EXERCISE DESCRIPTION =>
Filter the entries below, keeping only lines with "person".

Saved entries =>
╔══

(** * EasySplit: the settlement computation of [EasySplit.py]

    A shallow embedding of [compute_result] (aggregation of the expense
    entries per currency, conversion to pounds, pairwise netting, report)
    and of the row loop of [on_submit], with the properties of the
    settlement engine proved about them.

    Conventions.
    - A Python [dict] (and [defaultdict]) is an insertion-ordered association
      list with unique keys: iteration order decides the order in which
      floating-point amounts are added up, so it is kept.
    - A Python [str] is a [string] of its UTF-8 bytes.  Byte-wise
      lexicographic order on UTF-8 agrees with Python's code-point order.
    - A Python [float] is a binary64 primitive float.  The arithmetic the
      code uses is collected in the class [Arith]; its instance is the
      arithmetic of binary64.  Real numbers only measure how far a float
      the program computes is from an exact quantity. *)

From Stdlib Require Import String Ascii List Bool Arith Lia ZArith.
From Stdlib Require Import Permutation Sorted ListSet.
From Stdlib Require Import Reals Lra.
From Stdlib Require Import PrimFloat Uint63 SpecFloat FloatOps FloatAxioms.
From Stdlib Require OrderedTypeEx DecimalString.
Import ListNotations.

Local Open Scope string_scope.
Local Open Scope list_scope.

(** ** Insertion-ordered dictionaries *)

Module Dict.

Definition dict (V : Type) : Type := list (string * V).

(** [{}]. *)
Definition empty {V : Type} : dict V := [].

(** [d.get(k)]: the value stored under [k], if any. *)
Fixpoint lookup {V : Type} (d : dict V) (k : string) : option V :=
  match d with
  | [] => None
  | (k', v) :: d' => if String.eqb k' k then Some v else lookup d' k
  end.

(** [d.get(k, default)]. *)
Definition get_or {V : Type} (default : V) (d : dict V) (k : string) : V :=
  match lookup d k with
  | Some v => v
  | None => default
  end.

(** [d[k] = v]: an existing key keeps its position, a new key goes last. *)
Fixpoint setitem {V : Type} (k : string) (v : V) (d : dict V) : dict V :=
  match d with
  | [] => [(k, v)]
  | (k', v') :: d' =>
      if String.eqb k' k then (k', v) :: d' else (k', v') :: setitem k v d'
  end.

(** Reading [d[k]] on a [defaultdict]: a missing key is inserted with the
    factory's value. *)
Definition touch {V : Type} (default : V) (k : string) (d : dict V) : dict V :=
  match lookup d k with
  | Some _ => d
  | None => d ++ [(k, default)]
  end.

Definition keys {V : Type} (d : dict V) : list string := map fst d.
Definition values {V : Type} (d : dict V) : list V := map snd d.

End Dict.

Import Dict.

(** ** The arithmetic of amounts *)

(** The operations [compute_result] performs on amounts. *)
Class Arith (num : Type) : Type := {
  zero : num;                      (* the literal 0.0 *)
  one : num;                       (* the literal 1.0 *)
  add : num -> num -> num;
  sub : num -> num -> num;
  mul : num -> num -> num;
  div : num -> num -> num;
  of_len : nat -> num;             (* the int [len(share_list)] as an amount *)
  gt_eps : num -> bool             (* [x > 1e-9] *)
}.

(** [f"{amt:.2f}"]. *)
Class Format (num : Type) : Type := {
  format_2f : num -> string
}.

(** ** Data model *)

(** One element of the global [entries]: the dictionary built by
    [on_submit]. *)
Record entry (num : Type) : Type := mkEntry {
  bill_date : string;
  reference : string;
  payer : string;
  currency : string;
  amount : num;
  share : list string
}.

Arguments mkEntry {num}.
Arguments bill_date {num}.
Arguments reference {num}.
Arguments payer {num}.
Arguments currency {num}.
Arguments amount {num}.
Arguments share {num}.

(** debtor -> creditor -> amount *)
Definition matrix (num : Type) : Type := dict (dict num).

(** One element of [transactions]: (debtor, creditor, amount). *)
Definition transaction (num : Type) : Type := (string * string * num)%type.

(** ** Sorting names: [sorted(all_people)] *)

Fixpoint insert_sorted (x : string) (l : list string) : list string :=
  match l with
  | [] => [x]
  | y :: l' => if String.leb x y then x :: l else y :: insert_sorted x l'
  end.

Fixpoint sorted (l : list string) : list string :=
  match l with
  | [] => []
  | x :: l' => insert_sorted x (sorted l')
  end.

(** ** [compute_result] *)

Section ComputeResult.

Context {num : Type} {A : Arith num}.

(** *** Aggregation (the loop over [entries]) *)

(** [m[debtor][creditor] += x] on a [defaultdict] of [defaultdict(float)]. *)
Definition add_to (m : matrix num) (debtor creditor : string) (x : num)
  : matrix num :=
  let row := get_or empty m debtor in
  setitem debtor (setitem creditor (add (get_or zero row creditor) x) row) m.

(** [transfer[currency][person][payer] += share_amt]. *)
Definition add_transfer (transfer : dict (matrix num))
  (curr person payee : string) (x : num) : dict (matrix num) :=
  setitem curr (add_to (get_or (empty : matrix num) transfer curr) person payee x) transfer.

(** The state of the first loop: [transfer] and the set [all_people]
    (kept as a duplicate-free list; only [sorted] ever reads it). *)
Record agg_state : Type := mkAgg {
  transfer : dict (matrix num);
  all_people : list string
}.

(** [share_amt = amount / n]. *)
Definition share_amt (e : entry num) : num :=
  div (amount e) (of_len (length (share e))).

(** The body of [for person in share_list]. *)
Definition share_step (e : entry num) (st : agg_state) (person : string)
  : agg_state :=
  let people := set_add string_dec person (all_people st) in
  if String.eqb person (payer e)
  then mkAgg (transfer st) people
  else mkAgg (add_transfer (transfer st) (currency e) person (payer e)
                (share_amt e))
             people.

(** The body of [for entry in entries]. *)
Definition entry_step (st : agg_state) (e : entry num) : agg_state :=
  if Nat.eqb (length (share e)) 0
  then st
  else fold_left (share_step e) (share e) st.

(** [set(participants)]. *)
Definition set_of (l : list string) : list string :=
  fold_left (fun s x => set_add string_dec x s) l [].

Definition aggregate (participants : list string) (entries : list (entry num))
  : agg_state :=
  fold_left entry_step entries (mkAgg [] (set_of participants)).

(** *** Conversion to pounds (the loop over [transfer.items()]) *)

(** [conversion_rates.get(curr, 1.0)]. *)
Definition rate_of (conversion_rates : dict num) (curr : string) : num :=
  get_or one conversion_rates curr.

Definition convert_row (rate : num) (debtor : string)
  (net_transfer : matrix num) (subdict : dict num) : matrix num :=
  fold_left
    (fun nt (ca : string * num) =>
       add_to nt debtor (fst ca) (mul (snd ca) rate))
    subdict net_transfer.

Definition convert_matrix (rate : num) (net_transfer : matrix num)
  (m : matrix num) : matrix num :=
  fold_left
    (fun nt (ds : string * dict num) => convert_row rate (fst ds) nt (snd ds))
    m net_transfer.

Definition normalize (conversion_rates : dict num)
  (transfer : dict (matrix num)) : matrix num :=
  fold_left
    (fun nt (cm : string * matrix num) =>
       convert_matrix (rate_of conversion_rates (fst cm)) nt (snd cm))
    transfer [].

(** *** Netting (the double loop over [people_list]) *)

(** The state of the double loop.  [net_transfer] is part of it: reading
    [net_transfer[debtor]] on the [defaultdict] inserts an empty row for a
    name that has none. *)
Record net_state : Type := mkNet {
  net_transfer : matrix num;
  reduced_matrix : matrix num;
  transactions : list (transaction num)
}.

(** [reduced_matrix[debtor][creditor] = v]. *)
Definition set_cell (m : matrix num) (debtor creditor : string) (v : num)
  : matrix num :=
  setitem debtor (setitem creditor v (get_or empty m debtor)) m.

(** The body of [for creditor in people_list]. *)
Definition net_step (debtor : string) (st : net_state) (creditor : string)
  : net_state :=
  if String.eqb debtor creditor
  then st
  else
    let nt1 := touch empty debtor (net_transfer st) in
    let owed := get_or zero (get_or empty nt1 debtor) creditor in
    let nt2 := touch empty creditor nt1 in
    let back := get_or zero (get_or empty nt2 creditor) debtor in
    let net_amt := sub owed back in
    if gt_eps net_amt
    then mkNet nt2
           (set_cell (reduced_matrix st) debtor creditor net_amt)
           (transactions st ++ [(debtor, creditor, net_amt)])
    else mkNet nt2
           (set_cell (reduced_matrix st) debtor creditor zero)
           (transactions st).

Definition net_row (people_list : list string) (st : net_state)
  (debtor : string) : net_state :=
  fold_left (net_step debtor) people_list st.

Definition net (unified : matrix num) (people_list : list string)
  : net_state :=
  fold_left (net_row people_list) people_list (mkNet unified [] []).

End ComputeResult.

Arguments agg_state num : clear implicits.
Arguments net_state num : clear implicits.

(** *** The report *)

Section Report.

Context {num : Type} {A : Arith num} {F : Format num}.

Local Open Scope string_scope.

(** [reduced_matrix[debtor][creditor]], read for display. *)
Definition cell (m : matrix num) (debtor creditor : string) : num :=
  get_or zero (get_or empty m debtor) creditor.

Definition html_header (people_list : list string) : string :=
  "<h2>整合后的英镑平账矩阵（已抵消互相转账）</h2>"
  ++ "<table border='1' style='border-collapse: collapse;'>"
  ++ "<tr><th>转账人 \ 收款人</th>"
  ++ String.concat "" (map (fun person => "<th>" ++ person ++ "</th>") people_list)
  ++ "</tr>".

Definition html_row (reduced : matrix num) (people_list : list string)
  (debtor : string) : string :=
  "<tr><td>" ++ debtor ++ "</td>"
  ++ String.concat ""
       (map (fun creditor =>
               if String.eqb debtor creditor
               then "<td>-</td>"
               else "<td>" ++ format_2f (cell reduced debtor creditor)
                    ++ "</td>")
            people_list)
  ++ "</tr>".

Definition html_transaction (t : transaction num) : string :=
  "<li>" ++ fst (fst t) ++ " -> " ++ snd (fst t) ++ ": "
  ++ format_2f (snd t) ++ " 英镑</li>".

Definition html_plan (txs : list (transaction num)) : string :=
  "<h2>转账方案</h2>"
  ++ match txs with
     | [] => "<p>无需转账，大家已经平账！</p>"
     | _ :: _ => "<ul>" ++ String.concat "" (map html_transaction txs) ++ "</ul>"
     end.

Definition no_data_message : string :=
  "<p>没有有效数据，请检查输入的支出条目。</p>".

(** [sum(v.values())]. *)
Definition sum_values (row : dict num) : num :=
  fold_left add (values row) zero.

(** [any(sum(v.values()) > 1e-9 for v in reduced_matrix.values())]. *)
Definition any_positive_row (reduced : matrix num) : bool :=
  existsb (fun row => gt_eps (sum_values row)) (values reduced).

╚══

ANSWER FOR THE TASK =>
(** [transfer[currency][person][payer] += share_amt]. *)
  (curr person payee : string) (x : num) : dict (matrix num) :=
  setitem curr (add_to (get_or (empty : matrix num) transfer curr) person payee x) transfer.
(** The body of [for person in share_list]. *)
Definition share_step (e : entry num) (st : agg_state) (person : string)
  let people := set_add string_dec person (all_people st) in
  if String.eqb person (payer e)
  else mkAgg (add_transfer (transfer st) (currency e) person (payer e)
  ++ String.concat "" (map (fun person => "<th>" ++ person ++ "</th>") people_list)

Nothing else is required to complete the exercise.